Figure 3. Mammary stem-like cells have increased tubulin-dependent initial reattachment from suspension

A) Stem-like HMLE cells attach at significantly faster rates than non-stem-like HMLE cells as determined by electrical impedance expressed as Cell Index. Stem-like HMLE cells and non-stem-like HMLE cells both have significantly reduced attachment when treated with the microtubule polymerization inhibitor colchicine (50μM). For all reattachment assays: lines=mean for quadruplicate wells; bars=SD; representative graph from three independent experiments is shown. B) Phase contrast images of HMLE stem-like (a-d) and non-stem-like (e-h) subpopulations reattaching from suspension. Panels, 10x magnification; Insets, 60x magnification.

Figure 4. Microtentacles persist in mammospheres

A) Live cell confocal imaging of a HMLE mammosphere stained with CellMask Orange revealing dynamic microtentacles (a, black arrows) that disappear upon treatment with microtubule polymerization inhibitor Colchicine (b, 50μM, 10 minutes). B) Live cell confocal imaging of mammospheres stained with CellMask Orange (red) and transduced with GFP-membrane (green) suspended over a glass surface reveals McTNs from the GFP-membrane cell encircling other cells in the mammosphere. Three-dimensional computer-rendered image of HMLE (a) and BT-549 (d) mammospheres viewed from the bottom of the spheres.

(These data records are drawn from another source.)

(* ===== verification/YtApi.v ===== *)
(** * The YT client and the helpers built on it: pkg/components/helpers.go,
    user.go

    go.ytsaurus.tech/yt/go is a library outside the repository: its client is
    the class [Yt], whose operations read and change the outside [E].  Reads
    are typed by the Go variable they are decoded into. *)

From S2P Require Import Prelude Float Api Kube Conditions Labeller Proxy Component Resources ConfigHelper Server InitJob CellId.

(** ** Values *)

(** The attributes, documents and configurations the operator writes. *)
Inductive YtValue :=
| YBool (b : bool)
| YInt (n : Z)
| YString (s : string)
| YList (l : list YtValue)
| YMap (m : list (string * YtValue))
| YFloat (f : float)
| YEntity
(** [yson.RawValue]: text that is already YSON. *)
| YRaw (s : string).

(** ytsaurus_client.go: what is read from the masters and the bundles. *)
Record TabletCellBundleHealth := mkTabletCellBundleHealth {
  tch_Name : string;
  tch_Health : string;
}.

Record MasterInfo := mkMasterInfo {
  mi_CellID : string;
  mi_Addresses : list string;
}.

(** [MasterState]: a string with two known values. *)
Abbreviation MasterState := string (only parsing).
Definition MasterStateLeading : MasterState := "leading"%string.
Definition MasterStateFollowing : MasterState := "following"%string.

Record MasterHydra := mkMasterHydra {
  mh_ReadOnly : bool;
  mh_LastSnapshotReadOnly : bool;
  mh_Active : bool;
  mh_State : MasterState;
}.

Inductive NodeType :=
| TInt | TString | TMaster | TMasters | THydra | TBundleHealth | TBundleInfo | TAttributes.

Definition node_type (t : NodeType) : Type :=
  match t with
  | TInt => Z
  | TString => string
  | TMaster => MasterInfo
  | TMasters => list MasterInfo
  | THydra => MasterHydra
  | TBundleHealth => TabletCellBundleHealth
  | TBundleInfo => TabletCellBundleInfo
  | TAttributes => list (string * YtValue)
  end.

(** ** The client *)

Class Yt (E : Type) := {
  (** [GetNode] into a variable of the type; the flag is
      [getReadOnlyGetOptions], which skips the synchronisation of the cell. *)
  yt_GetNode : forall t, string -> bool -> E -> string + node_type t;
  yt_ListNode : forall t, string -> list string -> E -> string + list (node_type t);
  yt_NodeExists : string -> E -> string + bool;
  yt_SetNode : string -> YtValue -> E -> error * E;
  yt_RemoveNode : string -> E -> error * E;
  (** type, attributes, IgnoreExisting *)
  yt_CreateObject : string -> list (string * YtValue) -> bool -> E -> error * E;
  (** path, type, attributes, Recursive, IgnoreExisting *)
  yt_CreateNode : string -> string -> list (string * YtValue) -> bool -> bool -> E -> error * E;
  yt_AddMember : string -> string -> E -> error * E;
  (** WaitForSnapshotCompletion, SetReadOnly *)
  yt_BuildMasterSnapshots : bool -> bool -> E -> error * E;
  (** [ythttp.NewClient]: proxy, token, DisableProxyDiscovery *)
  ythttp_NewClient : string -> string -> bool -> E -> error;
  os_LookupEnv : string -> E -> option string;
  (** [sha256.New(); Write; Sum], printed with [%x]. *)
  sha256_hex : string -> string;
}.

(** The YT client knows nothing of the Kubernetes resource. *)
Class YtLaws (E : Type) (K : Kube E) (KL : KubeLaws E K) (Y : Yt E) := {
  yt_set_persisted : forall p v e, persisted (yt_SetNode p v e).2 = persisted e;
  yt_remove_persisted : forall p e, persisted (yt_RemoveNode p e).2 = persisted e;
  yt_object_persisted : forall t a i e, persisted (yt_CreateObject t a i e).2 = persisted e;
  yt_node_persisted : forall p t a r i e, persisted (yt_CreateNode p t a r i e).2 = persisted e;
  yt_member_persisted : forall g m e, persisted (yt_AddMember g m e).2 = persisted e;
  yt_snapshots_persisted : forall a b e, persisted (yt_BuildMasterSnapshots a b e).2 = persisted e;
}.

(** ** helpers.go *)

Section Helpers.
Context {H E : Type} `{K : Kube E} `{Y : Yt E}.
Local Abbreviation W := (World H E).

Definition GetNode (t : NodeType) (path : string) (readOnly : bool) : M W (string + node_type t) :=
  gets (fun w => yt_GetNode t path readOnly (ext w)).
Definition ListNode (t : NodeType) (path : string) (attributes : list string)
    : M W (string + list (node_type t)) :=
  gets (fun w => yt_ListNode t path attributes (ext w)).

(** The loop [for i := init; i < count; i++] over [n = count - init] cells. *)
Fixpoint create_cells (bundle : string) (n : nat) : M W error :=
  match n with
  | 0 => mret None
  | S n =>
      err ← outside (yt_CreateObject "tablet_cell" [("tablet_cell_bundle", YString bundle)] false);
      match err with
      | Some _ => mret err
      | None => create_cells bundle n
      end
  end.

Definition tablet_cell_count_path (bundle : string) : string :=
  ("//sys/tablet_cell_bundles/" +:+ bundle +:+ "/@tablet_cell_count")%string.

Definition CreateTabletCells (bundle : string) (tabletCellCount : Z) : M W error :=
  r ← GetNode TInt (tablet_cell_count_path bundle) false;
  match r with
  | inl err => mret (Some err)
  | inr initTabletCellCount => create_cells bundle (Z.to_nat (tabletCellCount - initTabletCellCount))
  end.

Definition GetNotGoodTabletCellBundles : M W (string + list string) :=
  r ← ListNode TBundleHealth "//sys/tablet_cell_bundles" ["health"];
  match r with
  | inl err => mret (inl err)
  | inr bundles =>
      mret (inr (tch_Name <$> filter (fun b => tch_Health b <> "good"%string) bundles))
  end.

(** The error of [AddMember] is ignored. *)
Definition CreateUser (userName token : string) (isSuperuser : bool) : M W error :=
  err ← outside (yt_CreateObject "user" [("name", YString userName)] true);
  match err with
  | Some _ => mret err
  | None =>
      err ← (if decide (token <> "") then
               let tokenPath := ("//sys/cypress_tokens/" +:+ sha256_hex token)%string in
               err ← outside (yt_CreateNode tokenPath "map_node" [] false true);
               match err with
               | Some _ => mret err
               | None => outside (yt_SetNode (tokenPath +:+ "/@user")%string (YString userName))
               end
             else mret None);
      match err with
      | Some _ => mret err
      | None =>
          _ ← (if isSuperuser then outside (yt_AddMember "superusers" userName) else mret None);
          mret None
      end
  end.

(** ** user.go *)

Definition createUserCommand (userName password token : string) (isSuperuser : bool) : list string :=
  [("/usr/bin/yt create user --attributes '{name=" +:+ DQ +:+ userName +:+ DQ +:+
      "}' --ignore-existing")%string] ++
  (if decide (password <> "") then
     [("/usr/bin/yt execute set_user_password '{user=" +:+ userName +:+ ";new_password_sha256=" +:+
         DQ +:+ sha256_hex password +:+ DQ +:+ "}'")%string]
   else []) ++
  (if decide (token <> "") then
     [("/usr/bin/yt create map_node '//sys/cypress_tokens/" +:+ sha256_hex token +:+
         "' --ignore-existing")%string;
      ("/usr/bin/yt set '//sys/cypress_tokens/" +:+ sha256_hex token +:+ "/@user' '" +:+ userName +:+
         "'")%string]
   else []) ++
  (if isSuperuser then ["/usr/bin/yt add-member " +:+ userName +:+ " superusers || true"]%string else []).
End Helpers.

GFP-membrane transduced cells reveal long, flexible protrusions (b, e) that encircle other cells in the mammospheres (c, f).

Figure 5. Stem-cell targeting agent Curcumin reduces microtentacles and reattachment

A) Cellular viability assay using CellTiter 96 AQ_ueous One Solution (Promega) reveals no significant differences in viability between BT-549 cells treated with doses of curcumin (5, 10, 25, 40, and 50μM) compared to vehicle (DMSO) for 6 hours (P ≥ 0.05 for each time point). B) Western blot analysis reveals no significant cleavage of poly ADP-ribose polymerase (ΔPARP) with up to 50 μM Curcumin exposure for 6 hrs BT-549s, while treatment with 1 μM staurosporine for 16 hrs positively induced PARP cleavage (far right lane). C) Treatment with 50 μM Curcumin for 6hr significantly reduces the proportion of cells in stem-like population as assessed by surface marker phenotype. Columns=mean for three independent experiments where at least 10,000 BT-549 cells per treatment group were analyzed; bars=SD (P ≤ 0.005, t test, black asterisk). D) Vehicle-treated BT-549s display significantly higher microtentacle frequencies than BT-549s treated with 50μM curcumin for 6 hours. Columns=mean for three blinded experiments where at least 100 CellMask-stained cells were counted, representative of three independent experiments; bars=SD (P ≤ 0.0005, t test, black asterisk). E) Vehicle-treated BT-549s attach at significantly faster rates than BT-549s pretreated with 50μM curcumin for 6 hours and then seeded into E-plates containing vehicle or drug, respectively, as determined by electrical impedance expressed as Cell Index. Lines=mean for quadruplicate wells; bars=SD; representative graph from three independent experiments is shown.